On Cathy O’Neil’s Weapons of Math Destruction – Chris Hoofnagle

Few have shed as much light on data science than Cathy O’Neil. The former Barnard math professor, author of Doing Data Science, and hedge fund quant has now published Weapons of Math Destruction (Crown 2016).

Weapons of Math Destruction (WMDs) are perversions of data science that increasingly influence our lives. O’Neil shows how sloppy mathematical processes, designed for efficiency and lacking any consideration of fairness, are being used to sort people. Why is this a problem? WMDs are focused on the poor, while the rich get to rely on old-school methods reputation and decisionmaking—the letter of recommendation, the personal interview, and so on. Why are WMDs worse than ordinary human decisionmaking, with all of its foibles? O’Neil argues that WMDs lack feedback loops and that WMD users are much more concerned about doing things well enough rather than correctly. To demonstrate these points, O’Neil walks the reader through anecdotes including the scoring of teachers based on student exam performance, the pathologies that have arisen from U.S. News & World Report’s rankings of colleges, the online advertising that leads people to subprime loans and for-profit colleges, use of algorithms to sentence criminals, use of predictive policing to allocate cops on the beat, the use of information to set personalized insurance rates, and Facebook’s potential to influence our mood and votes.

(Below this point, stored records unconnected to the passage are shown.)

(* ===== verification/Clouds.v ===== *)
(** * Discovery through cloud interfaces ([pkg/awsprovider], [pkg/gcpprovider],
      [pkg/azureprovider])

    Each provider lists the instances of a cloud account, keeps those that run,
    and turns them into members for the poller of [Polling.v].  What a listing
    returns is the environment's: a client is a function of the time of the call.
    The types of the cloud libraries are parameters with the accessors the clients
    use.  [None] is a nil dereference, a call of a nil function, or a panic of the
    poller. *)

From S2P Require Import Prelude Nodes Feed Seeds Polling Detection Certs Secure.

Import Poller.

(** ** What the providers share *)

(** Whether an address answers, at a time. *)
Abbreviation ProbeFunc := (Z -> string -> bool) (only parsing).

(** The loop over the instances of a listing; [None] skips one. *)
Fixpoint collect {Info} (member : Z -> Info -> option (option NodeMeta)) (now : nat -> Z) (instances : list Info) :
    option (list NodeMeta) :=
  match instances with
  | [] => Some []
  | inst :: rest =>
      m ← member (now 0%nat) inst; ms ← collect member (fun i => now (S i)) rest;
      Some (match m with Some m => m :: ms | None => ms end)
  end.

(** [fmt.Sprintf("%s:%d", ip, port)]. *)
Definition ipPort (ip : string) (port : Z) : string := ip +:+ ":" +:+ pretty port.

Definition orZero (d v : Z) : Z := if v <=? 0 then d else v.

(** One poll of a provider: its discovery, through the probe if there is one. *)
Definition pollOnce (discovered : option (list NodeMeta + string)) (probe : option (string -> bool)) (p : Poller) :
    option Poller :=
  r ← discovered;
  let found := match r with inl members => Some members | inr _ => None end in
  poll (match probe with Some f => WithProbe found f | None => found end) p.

(** The poller of a provider that was started; [Stop] and [Members] on a nil one. *)
Definition stopPoller (p : option Poller) : option (option Poller * option string) :=
  match p with
  | None => Some (None, Some ErrProviderNotStarted)
  | Some p => '(p, e) ← Stop p; Some (Some p, e)
  end.

Definition pollerMembers (p : option Poller) : list NodeMeta := match p with None => [] | Some p => Members p end.

(** [Events], as what a receive returns; a nil channel has nothing. *)
Definition pollerRecv (p : option Poller) : option Poller * option MemberEvent :=
  match p with None => (None, None) | Some p => let '(p, ev) := recv p in (Some p, ev) end.

(** ** AWS *)

Record aws_InstanceInfo := mkAwsInstance {
  ai_ID : string;
  ai_PrivateIP : string;
  ai_State : string;
  ai_Tags : gmap string string;
  ai_Region : string;
  ai_Zone : string;
  ai_InstanceType : string
}.

Definition aws_InstanceLister : Type := Z -> gmap string string -> list aws_InstanceInfo + string.

Record aws_Config := mkAwsConfig {
  ac_Region : string;
  ac_TagFilters : gmap string string;
  ac_Port : Z;
  ac_AddrFunc : option (string -> aws_InstanceInfo -> string);
  ac_NodeIDFrom : option (aws_InstanceInfo -> NodeID);
  ac_PollInterval : Z;
  ac_FailureThreshold : Z;
  ac_Client : option aws_InstanceLister;
  ac_Probe : option ProbeFunc
}.

Definition aws_setDefaults (c : aws_Config) : aws_Config :=
  let port := if ac_Port c =? 0 then 9000 else ac_Port c in
  mkAwsConfig (ac_Region c) (ac_TagFilters c) port
    (Some (match ac_AddrFunc c with Some f => f | None => fun ip _ => ipPort ip port end))
    (Some (match ac_NodeIDFrom c with Some f => f | None => ai_ID end))
    (orZero 10000000000 (ac_PollInterval c)) (orZero 3 (ac_FailureThreshold c)) (ac_Client c) (ac_Probe c).

(** [AWSProvider], with the client its discovery function holds. *)
Record AWSProvider := mkAWSProvider {
  ap_cfg : aws_Config;
  ap_client : option aws_InstanceLister;
  ap_poller : option Poller
}.

Definition aws_NewWithConfig (c : aws_Config) : AWSProvider := mkAWSProvider (aws_setDefaults c) None None.

Definition aws_New : AWSProvider := aws_NewWithConfig (mkAwsConfig "" ∅ 0 None None 0 0 None None).

Definition aws_tags (inst : aws_InstanceInfo) : gmap string string :=
  <["cloud.instance-type"%string := ai_InstanceType inst]> (<["cloud.instance-id"%string := ai_ID inst]>
  (<["cloud.zone"%string := ai_Zone inst]> (<["cloud.region"%string := ai_Region inst]>
  (<["cloud.provider"%string := "aws"%string]> (ai_Tags inst))))).

(** The body of the loop of [buildDiscover]. *)
Definition aws_member (cfg : aws_Config) (now : Z) (inst : aws_InstanceInfo) : option (option NodeMeta) :=
  if negb (bool_decide (ai_State inst = "running"%string)) then Some None
  else
    nodeID ← ac_NodeIDFrom cfg; addr ← ac_AddrFunc cfg;
    Some (Some (mkNodeMeta (nodeID inst) (addr (ai_PrivateIP inst) inst) (aws_tags inst) now)).

Definition buildDiscover (cfg : aws_Config) (client : aws_InstanceLister) (t : Z) (now : nat -> Z) :
    option (list NodeMeta + string) :=
  match client t (ac_TagFilters cfg) with
  | inr e => Some (inr e)
  | inl instances => members ← collect (aws_member cfg) now instances; Some (inl members)
  end.

Definition aws_Start (newClient : aws_InstanceLister + string) (self : NodeMeta) (p : AWSProvider) :
    AWSProvider * option string :=
  match (match ac_Client (ap_cfg p) with Some c => inl c | None => newClient end) with
  | inr e => (p, Some ("awsprovider: " +:+ e)%string)
  | inl client =>
      let '(poller, err) := Start self (NewPoller (mkPollerConfig (ac_PollInterval (ap_cfg p)) (ac_FailureThreshold (ap_cfg p)) 0)) in
      (mkAWSProvider (ap_cfg p) (Some client) (Some poller), err)
  end.

(** A poll of the running provider, at time [t]. *)
Definition aws_poll (t : Z) (now : nat -> Z) (p : AWSProvider) : option AWSProvider :=
  client ← ap_client p; poller ← ap_poller p;
  poller ← pollOnce (buildDiscover (ap_cfg p) client t now) ((fun f => f t) <$> ac_Probe (ap_cfg p)) poller;
  Some (mkAWSProvider (ap_cfg p) (ap_client p) (Some poller)).

Definition aws_Stop (p : AWSProvider) : option (AWSProvider * option string) :=
  '(poller, e) ← stopPoller (ap_poller p); Some (mkAWSProvider (ap_cfg p) (ap_client p) poller, e).

Definition aws_Members (p : AWSProvider) : list NodeMeta := pollerMembers (ap_poller p).

Definition aws_Events (p : AWSProvider) : AWSProvider * option MemberEvent :=
  let '(poller, ev) := pollerRecv (ap_poller p) in (mkAWSProvider (ap_cfg p) (ap_client p) poller, ev).

(** The default client, over the library's instances. *)
Class Ec2Instance (T : Type) := {
  ec2_InstanceId : T -> option string;
  ec2_PrivateIpAddress : T -> option string;
  ec2_State : T -> option string;
  ec2_Placement : T -> option (option string);
  ec2_InstanceType : T -> string;
  ec2_Tags : T -> list (option string * option string)
}.

Definition ec2_info `{Ec2Instance T} (region : string) (inst : T) : aws_InstanceInfo :=
  mkAwsInstance (default ""%string (ec2_InstanceId inst)) (default ""%string (ec2_PrivateIpAddress inst))
    (default ""%string (ec2_State inst))
    (foldl (fun tags '(k, v) => match k, v with Some k, Some v => <[k := v]> tags | _, _ => tags end) ∅ (ec2_Tags inst))
    region (default ""%string (default None (ec2_Placement inst))) (ec2_InstanceType inst).

(** The filters of a request, in the order in which the map is ranged over. *)
Definition ec2_filters (filters : list (string * string)) : list (string * list string) :=
  (fun '(k, v) => ("tag:" +:+ k, [v])) <$> filters.

(** [ListInstances]: pages of reservations of instances, or an error. *)
Fixpoint aws_ListInstances `{Ec2Instance T} (region : string) (pages : list (list (list T) + string))
    (instances : list aws_InstanceInfo) : list aws_InstanceInfo + string :=
  match pages with
  | [] => inl instances
  | inr e :: _ => inr ("ec2 describe instances: " +:+ e)%string
  | inl reservations :: pages =>
      aws_ListInstances region pages (instances ++ (ec2_info region <$> concat reservations))
  end.

(** ** Google Cloud *)

Record gcp_InstanceInfo := mkGcpInstance {
  gi_ID : string;
  gi_Name : string;
  gi_PrivateIP : string;
  gi_Status : string;
  gi_Labels : gmap string string;
  gi_Zone : string;
  gi_MachineType : string
}.

Definition gcp_InstanceLister : Type :=
  Z -> string -> string -> gmap string string -> list gcp_InstanceInfo + string.

Record gcp_Config := mkGcpConfig {
  gc_Project : string;
  gc_Zone : string;
  gc_LabelFilters : gmap string string;
  gc_Port : Z;
  gc_AddrFunc : option (string -> gcp_InstanceInfo -> string);
  gc_NodeIDFrom : option (gcp_InstanceInfo -> NodeID);
  gc_PollInterval : Z;
  gc_FailureThreshold : Z;
  gc_Client : option gcp_InstanceLister;
  gc_Probe : option ProbeFunc
}.

Definition gcp_setDefaults (c : gcp_Config) : gcp_Config :=
  mkGcpConfig (gc_Project c) (gc_Zone c) (gc_LabelFilters c) (orZero 9000 (gc_Port c)) (gc_AddrFunc c) (gc_NodeIDFrom c)
    (orZero 10000000000 (gc_PollInterval c)) (orZero 3 (gc_FailureThreshold c)) (gc_Client c) (gc_Probe c).

Record GCPProvider := mkGCPProvider { gp_cfg : gcp_Config; gp_poller : option Poller }.

Definition gcp_NewWithConfig (c : gcp_Config) : GCPProvider := mkGCPProvider (gcp_setDefaults c) None.

Definition gcp_New (project zone : string) : GCPProvider :=
  gcp_NewWithConfig (mkGcpConfig project zone ∅ 0 None None 0 0 None None).

Definition gcp_nodeID (cfg : gcp_Config) (info : gcp_InstanceInfo) : NodeID :=
  match gc_NodeIDFrom cfg with Some f => f info | None => gi_Name info end.

Definition gcp_addr (cfg : gcp_Config) (info : gcp_InstanceInfo) : string :=
  match gc_AddrFunc cfg with Some f => f (gi_PrivateIP info) info | None => ipPort (gi_PrivateIP info) (gc_Port cfg) end.

Definition gcp_buildTags (info : gcp_InstanceInfo) : gmap string string :=
  <["cloud.instance-type"%string := gi_MachineType info]> (<["cloud.instance-id"%string := gi_ID info]>
  (<["cloud.zone"%string := gi_Zone info]> (<["cloud.provider"%string := "gcp"%string]> (gi_Labels info)))).

Definition gcp_member (cfg : gcp_Config) (now : Z) (inst : gcp_InstanceInfo) : option (option NodeMeta) :=
  if negb (bool_decide (gi_Status inst = "RUNNING"%string)) then Some None
  else if bool_decide (gi_PrivateIP inst = ""%string) then Some None
  else Some (Some (mkNodeMeta (gcp_nodeID cfg inst) (gcp_addr cfg inst) (gcp_buildTags inst) now)).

Our livelihoods increasingly depend on our ability to make our case to machines

O’Neil points out time and again that people learn to game the algorithm. So, why isn’t that enough to solve the problems that O’Neil elucidates? The gaming creates perverse incentives and gross outcomes. Teachers help their students cheat in order to perform well on test-score-based algorithms; the honest who do not get fired. Colleges “hire” highly-cited professors on a part-time basis only to list them on their website in order to improve the school’s ranking.

In other cases, individuals cannot game the system and they suffer for it. Poor neighborhoods with nuisance crimes get more and more police attention, and in turn, more arrests, which feeds into other systems that predict that the poor are more likely to be recidivists. People who do not comparison shop are identified and charged more because companies can. And finally, we face the risk that Facebook will use its platform to shape how we view the world, to encourage us to vote or not, and so on.

O’Neil discusses baseball data science extensively, showing how the reams of information from games can be used to make interesting predictions and alter gameplay strategy. According to O’Neil, baseball analytics are fair for several reasons: the system does not use proxies (indirect measures of player skill) for performance and instead relies on direct evidence such as number of runs hit. The inputs of baseball analytics are transparent: anyone can see and record them. In addition, whatever machine learning that is occurring is relatively transparent as well. Finally, the system can incorporate lessons from its predictions and adjust accordingly.

How would one improve on O’Neil’s assessments of WMDs? I would suggest several additional factors. First, taking baseball as an example, there are no pathological incentive conflicts in such analyses. Baseball teams want their players to perform well. O’Neil’s book details just how conflicting incentives are in other contexts, such as when your bank analyzes your value as a customer. Second, to the extent there are conflicts (after all, the baseball teams are in competition), they are in rough equilibrium. Two well-resourced teams are competing, and we can assume that each can anticipate and react to the predictive power of the other. On the other hand, I am at a total disadvantage with respect to my bank’s analytics. In theory, competition among banks protects me, but in reality, transaction costs in switching, the erosion of fiduciary duty to customers, and so on makes our relationship with banks a form of competitive conflict.

Weapons of Math Destruction makes a good case that efficiency is not an unqualified good. O’Neil shows how increasingly, WMDs are used to create efficiencies for companies that come at the cost of our dignity and to the fairness of our society. She suggests several interventions that would deepen the responsibility the data scientist has for the data subject. But under my suggested framework above (incentive conflict and equilibrium), I think a needed solution is to bring back competition—radical competition. The challenge is to bring back this competition in a society that has bought into the platform, a society that can say with a straight face that ISPs are competitive, and that ignores the obvious transaction costs involved in putatively competitive markets. If we could get away from using a single company for search, email, social networking, online videos, ecommerce, advertising, a browser, an app market, and an operating system, there would be one less company that could so deeply evaluate us and control how we experience the world.